• [Records from a collection]
--- START ---
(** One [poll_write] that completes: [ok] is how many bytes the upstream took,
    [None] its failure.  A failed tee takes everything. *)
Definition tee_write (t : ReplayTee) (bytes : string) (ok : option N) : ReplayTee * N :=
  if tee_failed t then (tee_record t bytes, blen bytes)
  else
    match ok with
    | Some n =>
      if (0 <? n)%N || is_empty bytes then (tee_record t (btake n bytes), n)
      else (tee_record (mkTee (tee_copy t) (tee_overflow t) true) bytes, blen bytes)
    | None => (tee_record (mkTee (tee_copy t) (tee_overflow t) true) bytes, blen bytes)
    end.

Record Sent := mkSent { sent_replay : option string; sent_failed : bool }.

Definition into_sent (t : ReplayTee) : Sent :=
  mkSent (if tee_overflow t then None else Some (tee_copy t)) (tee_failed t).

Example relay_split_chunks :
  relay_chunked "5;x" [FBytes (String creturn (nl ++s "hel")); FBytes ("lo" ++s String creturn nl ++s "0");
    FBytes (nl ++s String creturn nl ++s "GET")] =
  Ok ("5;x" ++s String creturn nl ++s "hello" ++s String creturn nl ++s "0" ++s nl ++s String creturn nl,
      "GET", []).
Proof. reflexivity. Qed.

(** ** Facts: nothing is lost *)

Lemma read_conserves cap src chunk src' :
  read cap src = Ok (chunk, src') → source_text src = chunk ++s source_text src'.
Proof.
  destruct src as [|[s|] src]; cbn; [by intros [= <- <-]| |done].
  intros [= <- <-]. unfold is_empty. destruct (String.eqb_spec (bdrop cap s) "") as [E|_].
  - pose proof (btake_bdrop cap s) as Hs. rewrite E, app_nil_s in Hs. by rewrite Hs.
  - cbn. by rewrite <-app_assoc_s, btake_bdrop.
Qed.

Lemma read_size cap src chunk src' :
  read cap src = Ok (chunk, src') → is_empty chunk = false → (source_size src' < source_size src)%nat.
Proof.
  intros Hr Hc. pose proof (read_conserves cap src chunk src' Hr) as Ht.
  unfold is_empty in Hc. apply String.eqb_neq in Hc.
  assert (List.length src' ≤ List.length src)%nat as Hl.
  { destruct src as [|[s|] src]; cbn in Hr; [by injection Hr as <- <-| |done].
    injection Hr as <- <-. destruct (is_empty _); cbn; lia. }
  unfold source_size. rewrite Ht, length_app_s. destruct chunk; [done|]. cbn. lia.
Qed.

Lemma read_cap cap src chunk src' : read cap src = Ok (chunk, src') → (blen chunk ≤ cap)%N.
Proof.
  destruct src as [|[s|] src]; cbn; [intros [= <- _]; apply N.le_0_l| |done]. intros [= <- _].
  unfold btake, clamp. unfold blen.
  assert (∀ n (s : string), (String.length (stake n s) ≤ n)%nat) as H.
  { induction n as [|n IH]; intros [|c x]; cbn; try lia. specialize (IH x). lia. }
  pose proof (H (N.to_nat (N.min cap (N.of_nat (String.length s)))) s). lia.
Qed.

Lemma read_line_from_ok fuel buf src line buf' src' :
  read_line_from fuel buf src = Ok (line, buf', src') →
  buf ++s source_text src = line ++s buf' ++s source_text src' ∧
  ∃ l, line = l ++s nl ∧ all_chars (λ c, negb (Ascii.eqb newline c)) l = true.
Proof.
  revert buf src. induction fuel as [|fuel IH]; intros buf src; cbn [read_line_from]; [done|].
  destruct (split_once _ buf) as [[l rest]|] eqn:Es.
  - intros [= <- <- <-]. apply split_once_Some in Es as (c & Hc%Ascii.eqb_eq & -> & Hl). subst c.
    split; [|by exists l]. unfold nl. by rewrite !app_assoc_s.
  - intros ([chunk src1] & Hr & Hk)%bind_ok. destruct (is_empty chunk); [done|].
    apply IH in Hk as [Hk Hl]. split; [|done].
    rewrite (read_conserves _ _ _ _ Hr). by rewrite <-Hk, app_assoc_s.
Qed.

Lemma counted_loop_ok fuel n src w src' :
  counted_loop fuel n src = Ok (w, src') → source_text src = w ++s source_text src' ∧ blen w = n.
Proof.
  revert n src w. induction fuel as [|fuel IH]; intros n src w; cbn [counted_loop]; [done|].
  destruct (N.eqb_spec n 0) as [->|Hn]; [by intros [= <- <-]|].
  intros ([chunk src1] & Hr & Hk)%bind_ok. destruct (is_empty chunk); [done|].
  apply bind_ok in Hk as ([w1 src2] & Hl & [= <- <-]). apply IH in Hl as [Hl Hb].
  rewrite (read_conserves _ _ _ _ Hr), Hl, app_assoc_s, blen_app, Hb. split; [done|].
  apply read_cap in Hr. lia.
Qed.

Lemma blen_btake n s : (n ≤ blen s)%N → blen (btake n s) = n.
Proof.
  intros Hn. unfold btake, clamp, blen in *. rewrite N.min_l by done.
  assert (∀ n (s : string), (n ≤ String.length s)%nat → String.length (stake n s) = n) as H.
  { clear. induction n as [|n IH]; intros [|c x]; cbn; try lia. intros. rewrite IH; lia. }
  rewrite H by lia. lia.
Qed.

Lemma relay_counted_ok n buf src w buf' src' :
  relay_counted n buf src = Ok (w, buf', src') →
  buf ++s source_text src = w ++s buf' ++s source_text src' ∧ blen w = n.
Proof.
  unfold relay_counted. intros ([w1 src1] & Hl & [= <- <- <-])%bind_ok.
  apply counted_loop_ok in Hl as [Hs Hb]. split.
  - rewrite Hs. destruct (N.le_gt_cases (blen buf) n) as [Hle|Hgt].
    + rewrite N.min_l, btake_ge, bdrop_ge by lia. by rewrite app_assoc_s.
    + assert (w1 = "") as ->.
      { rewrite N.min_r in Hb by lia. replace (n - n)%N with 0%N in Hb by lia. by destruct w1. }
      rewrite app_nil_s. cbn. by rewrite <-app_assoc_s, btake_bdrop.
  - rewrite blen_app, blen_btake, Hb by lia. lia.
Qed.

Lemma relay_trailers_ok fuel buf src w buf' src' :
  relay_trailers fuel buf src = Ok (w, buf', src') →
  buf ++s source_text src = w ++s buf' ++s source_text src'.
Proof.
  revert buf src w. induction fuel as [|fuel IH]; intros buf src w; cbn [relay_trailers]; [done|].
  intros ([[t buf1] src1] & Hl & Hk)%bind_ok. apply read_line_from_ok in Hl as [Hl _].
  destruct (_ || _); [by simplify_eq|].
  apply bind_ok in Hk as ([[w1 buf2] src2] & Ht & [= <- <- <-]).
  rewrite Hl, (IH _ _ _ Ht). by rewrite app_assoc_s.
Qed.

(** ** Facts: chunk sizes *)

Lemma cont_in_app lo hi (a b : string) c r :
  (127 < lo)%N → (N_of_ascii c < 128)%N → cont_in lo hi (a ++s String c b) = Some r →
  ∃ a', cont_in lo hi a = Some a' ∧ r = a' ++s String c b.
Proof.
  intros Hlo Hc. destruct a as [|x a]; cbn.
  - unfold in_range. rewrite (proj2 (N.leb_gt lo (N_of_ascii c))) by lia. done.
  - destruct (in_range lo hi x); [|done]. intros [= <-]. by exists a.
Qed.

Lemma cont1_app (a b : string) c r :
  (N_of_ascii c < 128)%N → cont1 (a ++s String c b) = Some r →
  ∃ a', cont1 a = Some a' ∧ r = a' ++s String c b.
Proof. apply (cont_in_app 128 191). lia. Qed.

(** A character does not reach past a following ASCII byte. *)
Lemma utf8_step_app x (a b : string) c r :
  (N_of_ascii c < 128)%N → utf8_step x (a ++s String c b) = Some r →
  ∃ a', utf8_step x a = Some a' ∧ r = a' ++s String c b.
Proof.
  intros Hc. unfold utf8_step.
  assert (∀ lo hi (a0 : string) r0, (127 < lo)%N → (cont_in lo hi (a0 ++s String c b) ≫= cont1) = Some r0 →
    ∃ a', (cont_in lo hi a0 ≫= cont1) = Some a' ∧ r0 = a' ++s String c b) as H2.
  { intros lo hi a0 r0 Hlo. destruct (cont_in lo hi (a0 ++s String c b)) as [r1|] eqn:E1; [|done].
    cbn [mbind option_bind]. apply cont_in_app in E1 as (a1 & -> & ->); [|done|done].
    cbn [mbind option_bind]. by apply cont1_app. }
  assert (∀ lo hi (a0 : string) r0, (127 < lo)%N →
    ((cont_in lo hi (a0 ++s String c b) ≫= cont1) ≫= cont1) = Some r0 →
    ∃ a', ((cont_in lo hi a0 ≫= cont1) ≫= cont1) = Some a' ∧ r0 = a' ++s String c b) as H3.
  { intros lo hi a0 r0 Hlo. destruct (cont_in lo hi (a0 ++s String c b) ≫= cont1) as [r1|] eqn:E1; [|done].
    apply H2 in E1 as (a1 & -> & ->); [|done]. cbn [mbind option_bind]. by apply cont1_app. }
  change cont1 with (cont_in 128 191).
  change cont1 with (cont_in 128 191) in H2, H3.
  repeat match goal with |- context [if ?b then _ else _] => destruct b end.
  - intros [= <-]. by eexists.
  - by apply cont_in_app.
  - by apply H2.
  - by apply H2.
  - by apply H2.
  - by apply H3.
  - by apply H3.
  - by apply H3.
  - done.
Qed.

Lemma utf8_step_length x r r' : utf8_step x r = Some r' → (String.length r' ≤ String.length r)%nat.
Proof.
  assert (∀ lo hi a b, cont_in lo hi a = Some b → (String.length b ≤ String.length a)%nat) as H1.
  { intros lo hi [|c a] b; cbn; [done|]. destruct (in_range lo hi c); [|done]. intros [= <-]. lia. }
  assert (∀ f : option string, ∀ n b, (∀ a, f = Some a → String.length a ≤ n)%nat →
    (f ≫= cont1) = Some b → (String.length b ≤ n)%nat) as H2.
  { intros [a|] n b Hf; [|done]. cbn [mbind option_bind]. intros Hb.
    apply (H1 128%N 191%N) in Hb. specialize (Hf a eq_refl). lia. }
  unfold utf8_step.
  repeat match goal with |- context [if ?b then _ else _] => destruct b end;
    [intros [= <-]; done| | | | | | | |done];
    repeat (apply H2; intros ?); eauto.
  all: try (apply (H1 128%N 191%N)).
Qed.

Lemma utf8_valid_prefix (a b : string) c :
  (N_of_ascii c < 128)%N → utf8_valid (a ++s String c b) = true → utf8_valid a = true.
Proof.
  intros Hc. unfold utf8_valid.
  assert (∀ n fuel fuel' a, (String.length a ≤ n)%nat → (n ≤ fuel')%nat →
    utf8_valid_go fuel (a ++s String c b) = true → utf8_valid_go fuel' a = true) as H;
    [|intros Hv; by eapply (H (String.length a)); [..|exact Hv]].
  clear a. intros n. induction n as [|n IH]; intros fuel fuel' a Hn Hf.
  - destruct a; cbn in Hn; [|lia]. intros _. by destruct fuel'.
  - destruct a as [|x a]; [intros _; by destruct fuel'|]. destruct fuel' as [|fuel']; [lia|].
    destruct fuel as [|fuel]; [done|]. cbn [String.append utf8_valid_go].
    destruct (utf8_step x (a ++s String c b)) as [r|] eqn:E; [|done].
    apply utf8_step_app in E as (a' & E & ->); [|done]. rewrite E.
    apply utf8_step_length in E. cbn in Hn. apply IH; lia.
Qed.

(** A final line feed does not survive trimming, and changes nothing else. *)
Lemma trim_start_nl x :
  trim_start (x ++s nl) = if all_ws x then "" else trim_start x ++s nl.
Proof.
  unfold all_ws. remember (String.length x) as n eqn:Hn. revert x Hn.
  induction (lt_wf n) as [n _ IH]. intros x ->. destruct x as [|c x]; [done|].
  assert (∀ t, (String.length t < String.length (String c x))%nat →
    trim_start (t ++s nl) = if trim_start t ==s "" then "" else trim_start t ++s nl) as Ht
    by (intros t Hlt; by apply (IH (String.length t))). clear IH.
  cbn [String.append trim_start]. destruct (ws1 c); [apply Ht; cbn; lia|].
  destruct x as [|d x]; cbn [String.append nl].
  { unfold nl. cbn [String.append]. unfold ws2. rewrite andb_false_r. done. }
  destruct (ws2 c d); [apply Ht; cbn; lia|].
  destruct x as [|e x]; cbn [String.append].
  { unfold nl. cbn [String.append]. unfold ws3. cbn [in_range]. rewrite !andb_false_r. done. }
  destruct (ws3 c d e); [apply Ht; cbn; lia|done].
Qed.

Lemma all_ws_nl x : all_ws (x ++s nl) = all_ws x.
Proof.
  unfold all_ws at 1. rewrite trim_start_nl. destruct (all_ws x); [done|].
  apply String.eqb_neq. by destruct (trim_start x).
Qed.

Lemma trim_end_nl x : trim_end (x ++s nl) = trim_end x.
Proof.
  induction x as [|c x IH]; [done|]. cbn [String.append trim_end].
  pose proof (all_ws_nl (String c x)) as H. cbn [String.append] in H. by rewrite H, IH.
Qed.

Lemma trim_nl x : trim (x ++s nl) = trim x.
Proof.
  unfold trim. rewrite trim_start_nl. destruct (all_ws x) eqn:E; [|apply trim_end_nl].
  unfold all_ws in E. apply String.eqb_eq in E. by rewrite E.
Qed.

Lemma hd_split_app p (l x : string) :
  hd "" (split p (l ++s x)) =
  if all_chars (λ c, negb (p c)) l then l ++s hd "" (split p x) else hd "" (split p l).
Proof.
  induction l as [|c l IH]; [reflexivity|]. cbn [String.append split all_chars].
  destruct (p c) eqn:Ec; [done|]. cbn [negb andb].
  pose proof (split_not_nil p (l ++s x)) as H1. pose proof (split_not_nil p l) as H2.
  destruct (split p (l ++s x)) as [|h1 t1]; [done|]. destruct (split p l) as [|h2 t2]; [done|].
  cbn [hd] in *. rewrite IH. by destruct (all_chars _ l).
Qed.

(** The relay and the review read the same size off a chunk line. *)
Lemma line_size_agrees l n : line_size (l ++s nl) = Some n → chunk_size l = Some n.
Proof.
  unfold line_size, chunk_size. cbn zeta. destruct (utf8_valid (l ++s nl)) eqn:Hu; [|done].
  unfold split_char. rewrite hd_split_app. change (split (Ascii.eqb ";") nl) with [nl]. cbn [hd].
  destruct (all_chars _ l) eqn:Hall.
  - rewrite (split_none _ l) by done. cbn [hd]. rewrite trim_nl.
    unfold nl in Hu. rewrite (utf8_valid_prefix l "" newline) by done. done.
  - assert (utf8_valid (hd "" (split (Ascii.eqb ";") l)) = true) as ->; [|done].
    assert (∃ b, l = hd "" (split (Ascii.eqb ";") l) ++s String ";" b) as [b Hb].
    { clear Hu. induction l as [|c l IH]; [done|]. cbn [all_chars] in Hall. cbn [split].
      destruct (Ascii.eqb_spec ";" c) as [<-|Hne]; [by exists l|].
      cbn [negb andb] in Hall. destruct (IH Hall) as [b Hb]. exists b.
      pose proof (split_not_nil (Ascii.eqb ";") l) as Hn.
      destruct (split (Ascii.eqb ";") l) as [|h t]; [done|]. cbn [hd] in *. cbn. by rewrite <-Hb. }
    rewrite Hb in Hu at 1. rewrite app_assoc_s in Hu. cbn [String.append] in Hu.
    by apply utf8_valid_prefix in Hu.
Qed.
--- END ---
• [Problem statement] From the data above, pick out each line containing "revert" and copy it.

• [Task solution]
  revert buf src. induction fuel as [|fuel IH]; intros buf src; cbn [read_line_from]; [done|].
  revert n src w. induction fuel as [|fuel IH]; intros n src w; cbn [counted_loop]; [done|].
  revert buf src w. induction fuel as [|fuel IH]; intros buf src w; cbn [relay_trailers]; [done|].
  unfold all_ws. remember (String.length x) as n eqn:Hn. revert x Hn.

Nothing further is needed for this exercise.